Lemma total_answer node domain action ref name d delivery data :
  total (answer node domain action ref name d delivery data).
Proof.
  unfold answer, recordPolicyChangedAudit. cbv zeta. apply total_bind; [|auto with aria].
  case_match; auto with aria.
Qed.
Lemma clean_mutate_and_queue {A} (mutate : M (PolicySyncRequest * A)) : clean (mutate_and_queue mutate).
Proof.
  unfold mutate_and_queue. apply clean_then; [apply clean_tx|]. intros [[req a] r].
  apply total_bind; [apply total_best_effort|done].
Qed.

Lemma require_policy_node_reads (R : DB → DB → Prop) `{!PreOrder R} node : changes R (require_policy_node node).
Proof. unfold require_policy_node. chg. Qed.
Lemma node_of_request_reads (R : DB → DB → Prop) `{!PreOrder R} parse id t :
  changes R (node_of_request parse id t).
Proof.
  unfold node_of_request, getTenantNodeRecord, writeNodeLookupError, invalid, GetNodeByID. chg.
Qed.
Lemma policy_validation_reads (R : DB → DB → Prop) `{!PreOrder R} r : changes R (writePolicyValidationError r).
Proof. unfold writePolicyValidationError, invalid. chg. Qed.
#[export] Hint Resolve require_policy_node_reads node_of_request_reads policy_validation_reads : aria.

Lemma clean_transactional node domain action message mutate :
  clean (writeTransactionalPolicyMutationSuccess node domain action message mutate).
Proof.
  unfold writeTransactionalPolicyMutationSuccess.
  apply clean_bind; [apply (require_policy_node_reads _)|]. intros _.
  apply clean_attempt; [apply clean_mutate_and_queue|..].
  - intros x. destruct x; chg.
  - intros [result [[data ref] name]]. apply total_answer.
Qed.

Ltac cln_step :=
  match goal with
  | |- clean (writeTransactionalPolicyMutationSuccess _ _ _ _ _) => apply clean_transactional
  | |- clean (mret _) => apply clean_reads; apply (changes_ret (same id))
  | |- clean (fail _) => apply clean_reads; apply (changes_fail (same id))
  | |- clean (_ ≫= _) => apply clean_bind; [solve [chg]|intros ?]
  | |- clean (match ?x with _ => _ end) => destruct x
  | |- clean (let _ := _ in _) => cbv zeta
  | |- clean _ => solve [apply clean_reads; chg|eauto with aria]
  end.
Ltac cln := repeat cln_step.

Section handlers.
Context `{CidrText} `{Sha256} (uuid_Parse : string → option UUID) (enforcement : string).

Lemma load_rule_reads (R : DB → DB → Prop) `{!PreOrder R} {A} kind (m : M A) :
  changes R m → changes R (load_rule kind m).
Proof. intros Hm. unfold load_rule. chg. Qed.
Lemma checked_mode_reads (R : DB → DB → Prop) `{!PreOrder R} v : changes R (checked_mode v).
Proof. unfold checked_mode, invalid. chg. Qed.
Lemma check_acl_fields_reads (R : DB → DB → Prop) `{!PreOrder R} rule : changes R (check_acl_fields rule).
Proof. unfold check_acl_fields. chg. Qed.
Lemma or_invalid_reads (R : DB → DB → Prop) `{!PreOrder R} {A} (r : result A) : changes R (or_invalid r).
Proof. unfold or_invalid, invalid. chg. Qed.
Lemma route_conflicts_reads (R : DB → DB → Prop) `{!PreOrder R} t n region routes :
  changes R (validateTenantAdvertisedRouteConflicts t n region routes).
Proof. unfold validateTenantAdvertisedRouteConflicts, FindTenantAdvertisedRouteConflict. chg. Qed.
Lemma require_route_reads (R : DB → DB → Prop) `{!PreOrder R} n r : changes R (require_route n r).
Proof. unfold require_route. chg. Qed.
Lemma get_acl_reads (R : DB → DB → Prop) `{!PreOrder R} t n r : changes R (GetTenantNodeACLRule t n r).
Proof. unfold GetTenantNodeACLRule. chg. Qed.
Lemma get_qos_reads (R : DB → DB → Prop) `{!PreOrder R} t n r : changes R (GetTenantNodeQoSRule t n r).
Proof. unfold GetTenantNodeQoSRule. chg. Qed.
#[local] Hint Resolve load_rule_reads checked_mode_reads check_acl_fields_reads or_invalid_reads
  route_conflicts_reads require_route_reads get_acl_reads get_qos_reads : aria.

Lemma change_acls_clean r ctx body t node parts :
  clean (change_acls uuid_Parse enforcement r ctx body t node parts).
Proof.
  unfold change_acls, with_rule_id, createTenantNodeACL, updateTenantNodeACL, deleteTenantNodeACL,
    delete_item, invalid, method_not_allowed. cln.
Qed.
Lemma change_blacklist_clean r ctx body t node parts :
  clean (change_blacklist uuid_Parse enforcement r ctx body t node parts).
Proof.
  unfold change_blacklist, with_rule_id, createTenantNodeBlacklist, deleteTenantNodeBlacklist,
    delete_item, invalid, method_not_allowed. cln.
Qed.
Lemma change_qos_clean r ctx body t node parts :
  clean (change_qos uuid_Parse enforcement r ctx body t node parts).
Proof.
  unfold change_qos, with_rule_id, createTenantNodeQoS, updateTenantNodeQoS, deleteTenantNodeQoS,
    delete_item, bandwidth_error, invalid, method_not_allowed. cln.
Qed.
Lemma change_routes_clean r ctx body t parts :
  clean (change_routes uuid_Parse enforcement r ctx body t parts).
Proof.
  unfold change_routes, addTenantNodeRoute, replaceTenantNodeRoute, deleteTenantNodeRoute,
    getTenantNodeRoute, mutate_routes, method_not_allowed. cln.
Qed.
Lemma change_node_policy_clean path r ctx body route t :
  clean (change_node_policy uuid_Parse enforcement path r ctx body route t).
Proof.
  unfold change_node_policy, change_security. cbv zeta. apply clean_bind; [chg|]. intros node.
  destruct path; [|apply change_qos_clean|apply change_routes_clean].
  cln; [apply change_acls_clean|apply change_blacklist_clean].
Qed.
Lemma retry_clean ctx body t : clean (retryTenantPolicySync uuid_Parse enforcement ctx body t).
Proof.
  unfold retryTenantPolicySync, bad_retry_domain, resolveRetryPolicy, invalid, recordPolicyChangedAudit.
  destruct body as [body|]; [|cln]. cbv zeta. do 3 (destruct (_ =? "")%string; [cln|]).
  destruct (policyRetryPermission _); [|cln]. apply clean_bind; [chg|intros _].
  apply clean_bind; [chg|intros node]. apply clean_bind; [chg|intros _].
  apply clean_bind; [chg|intros [[name metadata]|x]]; [|destruct x; cln].
  apply clean_attempt; [|intros; chg|].
  - unfold queueNodePolicySync, buildPolicySyncRequest, NewDesiredStateVersion.
    apply clean_bind; [cbv zeta; chg|intros req].
    apply clean_then; [|done]. unfold QueuePolicySync. apply clean_bind; [|intros req'].
    + unfold normalizePolicySyncRequest, NewDesiredStateVersion. chg.
    + apply clean_then; [apply clean_tx|]. intros res. apply total_bind; [apply total_best_effort|done].
  - intros [d delivery]. apply total_bind; [|intros; destruct delivery; done].
    destruct (_ || _); [done|apply total_best_effort].
Qed.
■ ■ ■ ■ ■ ■ ■
▸ **TASK DESCRIPTION**
Nothing but the lines from the one with "destruct (policyRetryPermission _);" through the final line of the data above should be output, exactly as written.

▸ **EXERCISE RESPONSE**
  destruct (policyRetryPermission _); [|cln]. apply clean_bind; [chg|intros _].
  apply clean_bind; [chg|intros node]. apply clean_bind; [chg|intros _].
  apply clean_bind; [chg|intros [[name metadata]|x]]; [|destruct x; cln].
  apply clean_attempt; [|intros; chg|].
  - unfold queueNodePolicySync, buildPolicySyncRequest, NewDesiredStateVersion.
    apply clean_bind; [cbv zeta; chg|intros req].
    apply clean_then; [|done]. unfold QueuePolicySync. apply clean_bind; [|intros req'].
    + unfold normalizePolicySyncRequest, NewDesiredStateVersion. chg.
    + apply clean_then; [apply clean_tx|]. intros res. apply total_bind; [apply total_best_effort|done].
  - intros [d delivery]. apply total_bind; [|intros; destruct delivery; done].
    destruct (_ || _); [done|apply total_best_effort].
Qed.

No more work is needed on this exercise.